*** Begin section ***

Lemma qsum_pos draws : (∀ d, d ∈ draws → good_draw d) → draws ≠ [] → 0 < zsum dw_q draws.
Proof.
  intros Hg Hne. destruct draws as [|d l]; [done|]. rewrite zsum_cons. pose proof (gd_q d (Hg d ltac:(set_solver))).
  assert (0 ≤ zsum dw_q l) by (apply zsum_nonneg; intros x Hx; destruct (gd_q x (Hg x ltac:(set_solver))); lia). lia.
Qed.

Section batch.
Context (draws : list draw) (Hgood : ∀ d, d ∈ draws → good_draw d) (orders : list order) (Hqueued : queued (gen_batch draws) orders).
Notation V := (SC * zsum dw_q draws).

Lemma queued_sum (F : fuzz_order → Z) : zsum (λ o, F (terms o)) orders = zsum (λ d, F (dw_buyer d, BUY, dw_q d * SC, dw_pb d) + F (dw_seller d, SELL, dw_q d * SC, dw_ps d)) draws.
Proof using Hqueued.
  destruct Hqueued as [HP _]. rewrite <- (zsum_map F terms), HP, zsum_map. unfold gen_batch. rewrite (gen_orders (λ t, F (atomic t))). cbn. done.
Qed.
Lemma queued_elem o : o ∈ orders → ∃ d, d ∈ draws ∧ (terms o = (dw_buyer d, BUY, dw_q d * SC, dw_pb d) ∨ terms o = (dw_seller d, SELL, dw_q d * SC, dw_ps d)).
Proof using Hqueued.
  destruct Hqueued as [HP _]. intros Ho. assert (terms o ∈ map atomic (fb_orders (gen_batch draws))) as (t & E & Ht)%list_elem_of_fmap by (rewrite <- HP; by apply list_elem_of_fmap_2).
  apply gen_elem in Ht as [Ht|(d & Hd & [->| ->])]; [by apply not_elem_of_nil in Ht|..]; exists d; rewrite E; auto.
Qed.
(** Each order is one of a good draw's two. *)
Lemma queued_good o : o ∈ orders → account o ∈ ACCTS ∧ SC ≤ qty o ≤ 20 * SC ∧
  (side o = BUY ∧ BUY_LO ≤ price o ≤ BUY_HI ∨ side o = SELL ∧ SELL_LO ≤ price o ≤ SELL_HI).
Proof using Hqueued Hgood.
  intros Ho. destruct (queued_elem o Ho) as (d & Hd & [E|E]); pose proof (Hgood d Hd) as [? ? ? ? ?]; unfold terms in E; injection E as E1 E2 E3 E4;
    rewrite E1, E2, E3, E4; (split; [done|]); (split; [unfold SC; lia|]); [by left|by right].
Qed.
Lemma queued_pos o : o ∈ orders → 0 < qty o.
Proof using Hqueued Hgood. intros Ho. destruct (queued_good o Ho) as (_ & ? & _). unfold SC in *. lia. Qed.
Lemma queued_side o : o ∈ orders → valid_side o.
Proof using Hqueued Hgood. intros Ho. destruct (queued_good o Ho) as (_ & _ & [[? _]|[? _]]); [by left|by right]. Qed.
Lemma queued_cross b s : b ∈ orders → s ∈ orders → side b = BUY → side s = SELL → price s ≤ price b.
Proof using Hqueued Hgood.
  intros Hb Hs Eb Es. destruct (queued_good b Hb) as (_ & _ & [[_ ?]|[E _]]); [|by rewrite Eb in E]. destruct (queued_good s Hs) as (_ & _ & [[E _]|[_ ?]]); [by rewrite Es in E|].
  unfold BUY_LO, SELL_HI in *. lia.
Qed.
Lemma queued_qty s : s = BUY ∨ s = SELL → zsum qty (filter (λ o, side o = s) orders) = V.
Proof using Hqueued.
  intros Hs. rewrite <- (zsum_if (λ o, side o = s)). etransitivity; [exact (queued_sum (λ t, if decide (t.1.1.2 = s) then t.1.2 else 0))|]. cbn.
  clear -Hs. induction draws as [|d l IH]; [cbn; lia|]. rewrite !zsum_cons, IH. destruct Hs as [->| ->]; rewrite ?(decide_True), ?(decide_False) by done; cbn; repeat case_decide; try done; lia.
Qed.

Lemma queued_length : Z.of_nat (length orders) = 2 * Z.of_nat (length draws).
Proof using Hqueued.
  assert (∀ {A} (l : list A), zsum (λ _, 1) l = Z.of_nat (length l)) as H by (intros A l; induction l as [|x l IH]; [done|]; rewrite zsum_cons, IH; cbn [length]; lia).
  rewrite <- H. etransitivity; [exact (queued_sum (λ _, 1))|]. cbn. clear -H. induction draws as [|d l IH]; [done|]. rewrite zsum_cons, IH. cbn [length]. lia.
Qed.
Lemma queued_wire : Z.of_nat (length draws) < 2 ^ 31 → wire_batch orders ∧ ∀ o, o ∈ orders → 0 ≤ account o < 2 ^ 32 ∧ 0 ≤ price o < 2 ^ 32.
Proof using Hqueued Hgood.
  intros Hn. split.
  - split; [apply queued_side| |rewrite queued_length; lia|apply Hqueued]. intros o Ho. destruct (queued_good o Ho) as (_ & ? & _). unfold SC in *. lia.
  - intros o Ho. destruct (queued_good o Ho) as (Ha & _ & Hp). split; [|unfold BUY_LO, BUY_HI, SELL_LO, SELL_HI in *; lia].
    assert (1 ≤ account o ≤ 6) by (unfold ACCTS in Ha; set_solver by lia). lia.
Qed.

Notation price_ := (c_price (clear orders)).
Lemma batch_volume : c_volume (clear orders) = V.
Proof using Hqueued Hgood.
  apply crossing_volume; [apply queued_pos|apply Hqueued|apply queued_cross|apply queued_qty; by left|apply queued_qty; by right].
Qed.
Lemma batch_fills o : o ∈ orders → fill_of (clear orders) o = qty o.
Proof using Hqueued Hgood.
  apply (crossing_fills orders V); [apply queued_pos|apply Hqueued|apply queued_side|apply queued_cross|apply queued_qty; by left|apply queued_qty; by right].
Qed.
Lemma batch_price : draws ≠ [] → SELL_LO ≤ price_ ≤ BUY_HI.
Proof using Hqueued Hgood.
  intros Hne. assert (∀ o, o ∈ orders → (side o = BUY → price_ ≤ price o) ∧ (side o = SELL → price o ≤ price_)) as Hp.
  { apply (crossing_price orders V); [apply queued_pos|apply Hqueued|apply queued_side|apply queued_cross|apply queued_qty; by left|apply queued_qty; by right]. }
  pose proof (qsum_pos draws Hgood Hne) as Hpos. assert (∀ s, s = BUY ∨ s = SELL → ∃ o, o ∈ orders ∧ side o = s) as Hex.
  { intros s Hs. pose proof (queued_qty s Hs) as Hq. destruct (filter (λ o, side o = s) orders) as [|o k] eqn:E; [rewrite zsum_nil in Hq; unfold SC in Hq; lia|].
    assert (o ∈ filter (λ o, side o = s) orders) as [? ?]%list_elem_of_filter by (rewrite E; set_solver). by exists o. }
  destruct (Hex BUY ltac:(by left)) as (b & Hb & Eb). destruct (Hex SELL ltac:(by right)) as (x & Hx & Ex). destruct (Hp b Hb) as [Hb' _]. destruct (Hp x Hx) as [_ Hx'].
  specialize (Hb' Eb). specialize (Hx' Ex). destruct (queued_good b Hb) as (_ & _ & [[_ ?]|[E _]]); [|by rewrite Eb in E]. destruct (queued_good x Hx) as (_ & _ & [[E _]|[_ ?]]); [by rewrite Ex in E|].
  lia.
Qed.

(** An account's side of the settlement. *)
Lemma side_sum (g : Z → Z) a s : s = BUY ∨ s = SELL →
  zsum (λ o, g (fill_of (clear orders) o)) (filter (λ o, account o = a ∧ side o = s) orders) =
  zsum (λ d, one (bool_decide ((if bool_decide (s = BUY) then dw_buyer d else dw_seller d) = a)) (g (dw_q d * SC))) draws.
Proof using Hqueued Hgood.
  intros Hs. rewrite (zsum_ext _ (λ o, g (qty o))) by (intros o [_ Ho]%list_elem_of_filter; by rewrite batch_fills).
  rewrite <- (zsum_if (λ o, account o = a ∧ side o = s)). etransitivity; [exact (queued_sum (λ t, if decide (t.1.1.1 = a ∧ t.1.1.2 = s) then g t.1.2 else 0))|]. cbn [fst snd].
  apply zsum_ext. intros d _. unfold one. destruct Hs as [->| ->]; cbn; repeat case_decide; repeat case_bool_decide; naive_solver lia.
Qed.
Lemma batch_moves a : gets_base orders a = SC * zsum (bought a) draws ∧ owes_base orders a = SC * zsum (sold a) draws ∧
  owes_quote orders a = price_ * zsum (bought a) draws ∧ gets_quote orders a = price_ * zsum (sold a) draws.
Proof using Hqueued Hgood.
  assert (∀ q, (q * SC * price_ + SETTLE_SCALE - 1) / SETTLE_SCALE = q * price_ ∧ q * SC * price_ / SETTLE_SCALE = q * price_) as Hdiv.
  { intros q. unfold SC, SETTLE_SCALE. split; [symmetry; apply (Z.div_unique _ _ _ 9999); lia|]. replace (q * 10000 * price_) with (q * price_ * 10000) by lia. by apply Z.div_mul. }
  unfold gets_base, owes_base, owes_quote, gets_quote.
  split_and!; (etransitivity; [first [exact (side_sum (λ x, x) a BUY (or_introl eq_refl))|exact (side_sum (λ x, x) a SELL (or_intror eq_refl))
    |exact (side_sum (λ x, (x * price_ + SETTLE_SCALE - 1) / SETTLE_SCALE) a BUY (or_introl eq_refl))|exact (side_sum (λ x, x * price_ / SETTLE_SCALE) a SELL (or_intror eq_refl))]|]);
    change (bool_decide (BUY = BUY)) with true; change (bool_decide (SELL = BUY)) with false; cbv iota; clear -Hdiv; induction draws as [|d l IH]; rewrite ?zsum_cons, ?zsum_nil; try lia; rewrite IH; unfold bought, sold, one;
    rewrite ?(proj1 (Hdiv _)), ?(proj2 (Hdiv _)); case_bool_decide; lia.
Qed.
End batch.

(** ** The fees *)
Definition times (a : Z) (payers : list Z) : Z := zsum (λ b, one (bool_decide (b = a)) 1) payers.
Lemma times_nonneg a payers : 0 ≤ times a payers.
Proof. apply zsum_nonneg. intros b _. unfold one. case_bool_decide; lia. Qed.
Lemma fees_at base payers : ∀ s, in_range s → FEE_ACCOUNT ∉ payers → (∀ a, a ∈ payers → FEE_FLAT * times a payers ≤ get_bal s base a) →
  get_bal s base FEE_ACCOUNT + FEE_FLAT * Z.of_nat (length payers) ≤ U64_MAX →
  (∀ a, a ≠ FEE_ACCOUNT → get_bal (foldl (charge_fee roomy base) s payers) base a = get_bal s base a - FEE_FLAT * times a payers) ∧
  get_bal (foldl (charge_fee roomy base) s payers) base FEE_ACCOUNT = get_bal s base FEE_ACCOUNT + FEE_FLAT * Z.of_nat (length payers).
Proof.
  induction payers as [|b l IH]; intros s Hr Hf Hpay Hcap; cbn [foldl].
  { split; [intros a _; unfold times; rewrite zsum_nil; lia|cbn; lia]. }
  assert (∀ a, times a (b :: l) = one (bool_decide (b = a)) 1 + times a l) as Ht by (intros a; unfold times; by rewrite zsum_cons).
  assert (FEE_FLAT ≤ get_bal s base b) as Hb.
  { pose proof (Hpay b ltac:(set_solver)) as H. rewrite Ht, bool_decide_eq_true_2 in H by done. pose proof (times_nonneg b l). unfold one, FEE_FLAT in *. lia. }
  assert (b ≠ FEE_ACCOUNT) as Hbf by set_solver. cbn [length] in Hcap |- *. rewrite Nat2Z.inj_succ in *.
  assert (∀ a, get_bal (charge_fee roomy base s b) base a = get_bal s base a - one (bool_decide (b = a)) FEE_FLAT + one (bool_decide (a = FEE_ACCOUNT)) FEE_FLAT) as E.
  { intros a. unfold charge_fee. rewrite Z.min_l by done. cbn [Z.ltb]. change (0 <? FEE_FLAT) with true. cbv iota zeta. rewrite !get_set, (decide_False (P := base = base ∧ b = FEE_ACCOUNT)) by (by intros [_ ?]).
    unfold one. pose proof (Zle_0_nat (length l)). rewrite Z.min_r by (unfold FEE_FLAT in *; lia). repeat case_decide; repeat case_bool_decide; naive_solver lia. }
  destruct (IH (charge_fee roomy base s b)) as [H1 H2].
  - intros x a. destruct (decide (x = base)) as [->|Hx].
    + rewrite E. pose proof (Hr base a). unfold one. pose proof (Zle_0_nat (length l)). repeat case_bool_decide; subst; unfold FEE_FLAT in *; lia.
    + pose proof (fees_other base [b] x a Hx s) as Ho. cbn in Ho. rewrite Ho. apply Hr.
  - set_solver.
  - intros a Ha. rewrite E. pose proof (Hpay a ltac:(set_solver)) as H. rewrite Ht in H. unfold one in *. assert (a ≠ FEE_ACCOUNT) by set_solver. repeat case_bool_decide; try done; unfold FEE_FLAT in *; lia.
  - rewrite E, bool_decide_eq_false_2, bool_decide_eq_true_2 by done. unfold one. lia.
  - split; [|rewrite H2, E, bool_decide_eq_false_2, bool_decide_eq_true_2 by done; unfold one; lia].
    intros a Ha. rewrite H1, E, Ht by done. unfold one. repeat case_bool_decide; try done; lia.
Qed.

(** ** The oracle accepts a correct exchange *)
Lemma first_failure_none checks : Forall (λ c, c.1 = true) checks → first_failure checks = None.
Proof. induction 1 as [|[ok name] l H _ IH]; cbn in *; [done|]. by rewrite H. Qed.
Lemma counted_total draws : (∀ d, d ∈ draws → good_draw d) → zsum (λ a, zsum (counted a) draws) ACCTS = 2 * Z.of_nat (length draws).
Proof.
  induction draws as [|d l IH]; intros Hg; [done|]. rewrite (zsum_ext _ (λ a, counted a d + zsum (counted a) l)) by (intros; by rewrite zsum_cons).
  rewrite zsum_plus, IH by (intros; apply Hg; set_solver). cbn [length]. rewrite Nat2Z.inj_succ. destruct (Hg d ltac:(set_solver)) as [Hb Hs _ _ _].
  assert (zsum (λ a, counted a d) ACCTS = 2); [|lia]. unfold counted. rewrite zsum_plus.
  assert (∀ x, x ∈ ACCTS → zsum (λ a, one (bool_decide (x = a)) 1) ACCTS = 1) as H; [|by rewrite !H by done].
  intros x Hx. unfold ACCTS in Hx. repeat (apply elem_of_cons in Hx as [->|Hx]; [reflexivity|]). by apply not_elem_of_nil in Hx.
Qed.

*** End section ***

Copy out the lines above exactly, beginning at the one that contains "Notation price_ := (c_price (clear orders))." and ending at the one that contains "intros Hne. assert".

Notation price_ := (c_price (clear orders)).
Lemma batch_volume : c_volume (clear orders) = V.
Proof using Hqueued Hgood.
  apply crossing_volume; [apply queued_pos|apply Hqueued|apply queued_cross|apply queued_qty; by left|apply queued_qty; by right].
Qed.
Lemma batch_fills o : o ∈ orders → fill_of (clear orders) o = qty o.
Proof using Hqueued Hgood.
  apply (crossing_fills orders V); [apply queued_pos|apply Hqueued|apply queued_side|apply queued_cross|apply queued_qty; by left|apply queued_qty; by right].
Qed.
Lemma batch_price : draws ≠ [] → SELL_LO ≤ price_ ≤ BUY_HI.
Proof using Hqueued Hgood.
  intros Hne. assert (∀ o, o ∈ orders → (side o = BUY → price_ ≤ price o) ∧ (side o = SELL → price o ≤ price_)) as Hp.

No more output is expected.